好結果をもたらした医療機関や企業との連携

―期待以上の成果が得られた要因はなんでしょうか。

 市医師会、市薬剤師会、市歯科医師会の三師会から協力を得られたことが、いちばんの要因だと考えています。これまで、佐賀市は三師会との連携事業を行ってきたこともあり、実施にあたっては、事業内容を説明する機会を得たばかりか、事業の進め方についても、医師や薬剤師から多くのアドバイスをいただきました。

 また、企業との連携がうまくいったことも大きな要因です。

 大容量のレセプトデータを効果的に分析することは、庁内で到底できませんので、服薬に課題がある対象者を抽出するにあたっては、専門知識のある民間企業のノウハウを活用し、条件を細かく設定することができました(下図参照)。

―今後の展望を教えてください。

 この事業の実施を通して、薬局との連携体制が強化されましたし、市民のなかには、薬のリスクや薬局の役割など、よく理解していない方が多いこともわかりました。
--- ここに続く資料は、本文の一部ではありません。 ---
(* ===== verification/Bio.v ===== *)
(** * The buffer cache and the disk

    [bio.c] and the disk driver of [memide.c].  The cache is the array of
    buffers and the order of its list, most recently used first; the disk is
    a map from block numbers to blocks.  [block_view] is the abstract disk:
    the contents of a block as the kernel sees it through the cache. *)

From Stdlib Require Import ZArith Lia.
From stdpp Require Import base strings numbers gmap list.
From S2P Require Import Prelude Mmu Memory Kernel Sample Sleeplock.

Definition BSIZE : Z := 512.
Definition B_VALID : Z := 0x2.
Definition B_DIRTY : Z := 0x4.

(** ** Operations *)

Definition get_buf (i : nat) : K buf := l ← gets k_buf; the (l !! i).
Definition put_buf (i : nat) (b : buf) : K unit :=
  modify (fun s => set_k_buf (<[i := b]> (k_buf s)) s).
Definition get_blk (i : nat) : K sleeplock := b ← get_buf i; mret (b_lock b).
Definition put_blk (i : nat) (l : sleeplock) : K unit :=
  b ← get_buf i; put_buf i (set_b_lock l b).

Definition b_acquiresleep (i : nat) : K unit :=
  acquiresleep (get_blk i) (put_blk i) (L_buf i).
Definition b_releasesleep (i : nat) : K unit :=
  releasesleep (put_blk i) (L_buf i) (ChBuf i).
Definition b_holdingsleep (i : nat) : K bool := holdingsleep (get_blk i) (L_buf i).

(** Each buffer in turn is linked in front of the list. *)
Definition binit : K unit :=
  modify (set_k_lru []);;
  _ ← for_ (R := unit) (seq 0 (Z.to_nat NBUF)) (fun i (_ : unit) =>
        initsleeplock (put_blk i);;
        modify (fun s => set_k_lru (i :: k_lru s) s);;
        mret (Next tt)) tt;
  mret tt.

(** A scan of the list for a buffer that satisfies [test]. *)
Definition scan (test : buf -> bool) (order : list nat) : K (option nat) :=
  bs ← gets k_buf;
  mret (snd <$> list_find (fun i => Is_true (from_option test false (bs !! i))) order).

Definition bget (dev blockno : Z) : K nat :=
  acquire L_bcache;;
  order ← gets k_lru;
  (* Is the block already cached? *)
  hit ← scan (fun b => (b_dev b =? dev) && (b_blockno b =? blockno)) order;
  match hit with
  | Some i =>
      b ← get_buf i;
      put_buf i (set_b_refcnt (u32 (b_refcnt b + 1)) b);;
      release L_bcache;;
      b_acquiresleep i;;
      mret i
  | None =>
      (* Not cached; recycle an unused buffer. *)
      free ← scan (fun b => (b_refcnt b =? 0) && (Z.land (b_flags b) B_DIRTY =? 0)) (rev order);
      match free with
      | Some i =>
          b ← get_buf i;
          put_buf i (set_b_refcnt 1 (set_b_flags 0 (set_b_blockno blockno (set_b_dev dev b))));;
          release L_bcache;;
          b_acquiresleep i;;
          mret i
      | None => panic "bget: no buffers"
      end
  end.

(** A block never written reads as zeroes. *)
Fixpoint disk_at (d : list (Z * list Z)) (n : Z) : list Z :=
  match d with
  | [] => replicate (Z.to_nat BSIZE) 0
  | (k, b) :: d' => if decide (k = n) then b else disk_at d' n
  end.
Definition disk_block (s : kstate) (n : Z) : list Z := disk_at (k_disk s) n.

Definition iderw (i : nat) : K unit :=
  h ← b_holdingsleep i;
  b ← get_buf i;
  if negb h then panic "iderw: buf not locked"
  else if Z.land (b_flags b) (Z.lor B_VALID B_DIRTY) =? B_VALID
  then panic "iderw: nothing to do"
  else if negb (b_dev b =? 1) then panic "iderw: request not for disk 1"
  else
    dsz ← gets k_disksize;
    if dsz <=? b_blockno b then panic "iderw: block out of range"
    else
      (if negb (Z.land (b_flags b) B_DIRTY =? 0) then
         put_buf i (set_b_flags (Z.land (b_flags b) (Z.lnot B_DIRTY)) b);;
         modify (fun s => set_k_disk ((b_blockno b, b_data b) :: k_disk s) s)
       else
         blk ← gets (fun s => disk_block s (b_blockno b));
         put_buf i (set_b_data blk b));;
      b' ← get_buf i;
      put_buf i (set_b_flags (Z.lor (b_flags b') B_VALID) b').

Definition bread (dev blockno : Z) : K nat :=
  i ← bget dev blockno;
  b ← get_buf i;
  when (Z.land (b_flags b) B_VALID =? 0) (iderw i);;
  mret i.

Definition bwrite (i : nat) : K unit :=
  h ← b_holdingsleep i;
  if negb h then panic "bwrite"
  else
    b ← get_buf i;
    put_buf i (set_b_flags (Z.lor (b_flags b) B_DIRTY) b);;
    iderw i.

Definition brelse (i : nat) : K unit :=
  h ← b_holdingsleep i;
  if negb h then panic "brelse"
  else
    b_releasesleep i;;
    acquire L_bcache;;
    b ← get_buf i;
    let n := u32 (b_refcnt b - 1) in
    put_buf i (set_b_refcnt n b);;
    when (n =? 0)
      (modify (fun s => set_k_lru (i :: filter (fun j => j <> i) (k_lru s)) s));;
    release L_bcache.

(** The bytes of memory [a .. a+n), and storing bytes at [a]. *)
Definition bytes (m : mem) (a n : Z) : list Z := (fun i => ldb m (a + i)) <$> seqZ 0 n.
Fixpoint put_bytes (m : mem) (a : Z) (l : list Z) : mem :=
  match l with
  | [] => m
  | b :: l' => put_bytes (stb m a b) (a + 1) l'
  end.

(** One iteration of [write_pag_to_disk]. *)
Definition write_block (page block : Z) : K unit :=
  buff ← bget ROOTDEV block;
  m ← gets k_mem;
  b ← get_buf buff;
  put_buf buff (set_b_data (bytes m page 512) b);;
  bwrite buff;;
  brelse buff.
Definition write_pag_to_disk (dev page block_id : Z) : K unit :=
  _ ← for_ (R := unit) (seqZ 0 8) (fun i (_ : unit) =>
        write_block (page + i * 512) (u32 (block_id + i));;
        mret (Next tt)) tt;
  mret tt.

(** One iteration of [read_page_from_disk]. *)
Definition read_block (block addr : Z) : K unit :=
  buff ← bread ROOTDEV block;
  b ← get_buf buff;
  modify_mem (fun m => put_bytes m addr (b_data b));;
  brelse buff.
Definition read_page_from_disk (slot addr : Z) : K unit :=
  _ ← for_ (R := unit) (seqZ 0 8) (fun i (_ : unit) =>
        read_block (u32 (slot + i)) (addr + i * 512);;
        mret (Next tt)) tt;
  mret tt.

(** ** Locks and buffers *)

(** The locks that the cache takes are free. *)
Definition bio_unlocked (s : kstate) : Prop :=
  (L_bcache ∉ k_held s) /\ (L_ptable ∉ k_held s) /\ forall i, L_buf i ∉ k_held s.

(** The process running has pid [pid]. *)
Definition cur_pid (s : kstate) (pid : Z) : Prop :=
  exists c p, k_cur s = Some c /\ k_proc s !! c = Some p /\ p_pid p = pid.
 今後は、薬のリスクなどについて市民の認知が向上するような取組や、特定健診の受診率向上や生活習慣病の重症化予防の分野にも効果が期待できるような連携を考えており、より大きな成果が実現できればと思っています。

平成30年度から新たな国民健康保険制度がスタートし、都道府県も国民健康保険の共同保険者となった。佐賀県は、医療費適正化の取組のひとつである「重複服薬者等対策事業」を県単位で展開していく。そこで、同県健康福祉部の菅氏に県の役割を聞いた。

「好事例の横展開」による県全体での取組

―県単位で「重複服薬者等対策事業」に取り組むことになった経緯を教えてください。

 佐賀県の医療費は全国的に高い水準にあり、国民健康保険を健全に運営するうえで、「医療費の適正化」は本県の喫緊の課題です。本年度から県と市町で共同運営するにあたって、「どのような事業を県単位で行うと効果的か」について全市町と協議を重ねたところ、複数の医療機関にかかり、複数の薬を服用することによる副作用の恐れや、飲み残しにより残薬となる多剤・重複服薬の事例に対し、市町ごとの対応にバラツキが見えてきました。そのため、多剤・重複服薬者などの対策について、県全体での統一的な取組を実施することにしたのです。
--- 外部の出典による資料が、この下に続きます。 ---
Implicit Types (s : kstate) (V : Z -> list Z) (H : list (nat * Z)) (dirty : gset Z).

(** What is known of buffer [i]. *)
Record buffer_ok pid H V dirty (i : nat) (b : buf) : Prop := {
  bo_held : forall n, (i, n) ∈ H -> b_lock b = mk_sleeplock 1 pid /\ b_refcnt b = 1 /\
    caches n b = true /\ has (b_flags b) B_VALID = true;
  bo_idle : i ∉ H.*1 -> sl_locked (b_lock b) = 0 /\ b_refcnt b = 0;
  bo_data : b_dev b = ROOTDEV -> has (b_flags b) B_VALID = true -> b_data b = V (b_blockno b);
  bo_dirty : has (b_flags b) B_DIRTY = true ->
    has (b_flags b) B_VALID = true /\ b_dev b = ROOTDEV /\ b_blockno b ∈ dirty;
}.

(** The process [pid] holds the buffers [H] (buffer and block number). *)
Record brep s (pid : Z) H V dirty : Prop := {
  br_len : length (k_buf s) = Z.to_nat NBUF;
  br_lru : k_lru s ≡ₚ seq 0 (Z.to_nat NBUF);
  br_buf : forall i b, k_buf s !! i = Some b -> buffer_ok pid H V dirty i b;
  br_uniq : forall i j b b', k_buf s !! i = Some b -> k_buf s !! j = Some b' ->
    b_dev b = ROOTDEV -> b_dev b' = ROOTDEV -> b_blockno b = b_blockno b' -> i = j;
  br_nodup : NoDup H.*1;
  br_in : forall i n, (i, n) ∈ H -> is_Some (k_buf s !! i);
  br_clean : forall n, n ∉ dirty -> n ∉ H.*2 -> V n = disk_block s n;
  br_dirty : forall n, n ∈ dirty -> exists i b, k_buf s !! i = Some b /\
    caches n b = true /\ has (b_flags b) B_DIRTY = true;
  br_locks : bio_unlocked s;
  br_pid : cur_pid s pid;
}.

(** ** Consequences *)

Section facts.
Context s pid H V dirty (Hr : brep s pid H V dirty).

Lemma brep_held i n : (i, n) ∈ H -> exists b, k_buf s !! i = Some b /\
  b_lock b = mk_sleeplock 1 pid /\ b_refcnt b = 1 /\ caches n b = true /\
  has (b_flags b) B_VALID = true /\ b_data b = V n.
Proof.
  intros Hi. destruct (br_in _ _ _ _ _ Hr i n Hi) as [b Hb]. exists b. split; [done|].
  destruct (br_buf _ _ _ _ _ Hr i b Hb) as [Hh _ Hd _]. destruct (Hh n Hi) as (? & ? & Hc & Hv).
  split_and!; try done. apply caches_true in Hc as [? <-]. by apply Hd.
Qed.

Lemma brep_cached_uniq n i j b b' : k_buf s !! i = Some b -> k_buf s !! j = Some b' ->
  caches n b = true -> caches n b' = true -> i = j.
Proof.
  intros Hi Hj [? Hb]%caches_true [? Hb']%caches_true.
  eapply (br_uniq _ _ _ _ _ Hr); [done..|congruence].
Qed.

Lemma elem_of_fst i : i ∈ H.*1 <-> exists n, (i, n) ∈ H.
Proof.
  rewrite list_elem_of_fmap. split.
  - intros ([j n] & -> & ?). by exists n.
  - intros [n ?]. by exists (i, n).
Qed.

Lemma elem_of_snd n : n ∈ H.*2 <-> exists i, (i, n) ∈ H.
Proof.
  rewrite list_elem_of_fmap. split.
  - intros ([i m] & -> & ?). by exists i.
  - intros [i ?]. by exists (i, n).
Qed.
―この事業において佐賀県はどのような役割を担うのでしょうか。

 多剤・重複服薬などの事例においては、本人がお薬手帳を医療機関や薬局に提示しないなど、本人の薬に対する認識・意識の問題がまずあります。

 そのため、「かかりつけ医」や「かかりつけ薬局」による本人への正しい服薬指導が重要となります。そこで、本県では、県医師会、県薬剤師会など関係機関から協力を得て、市町単位では実現が難しかった県内統一の取組のための連携体制の構築に努めました。また、全市町のレセプトデータを取り扱う佐賀県国民健康保険団体連合会と連携を図り、専門業者による市町ごとの対象者の抽出や市町による効果的な通知勧奨の支援を実施しています。

―「医療費の適正化」に向けての方針を教えてください

 今後も市町とともに、保険者として、関係機関との更なる連携体制の構築を図っていきます。そして被保険者の生活の質の維持及び向上を確保していきながら、医療費が過度に増大しないよう「医療費の適正化」に努めていきたいと思います。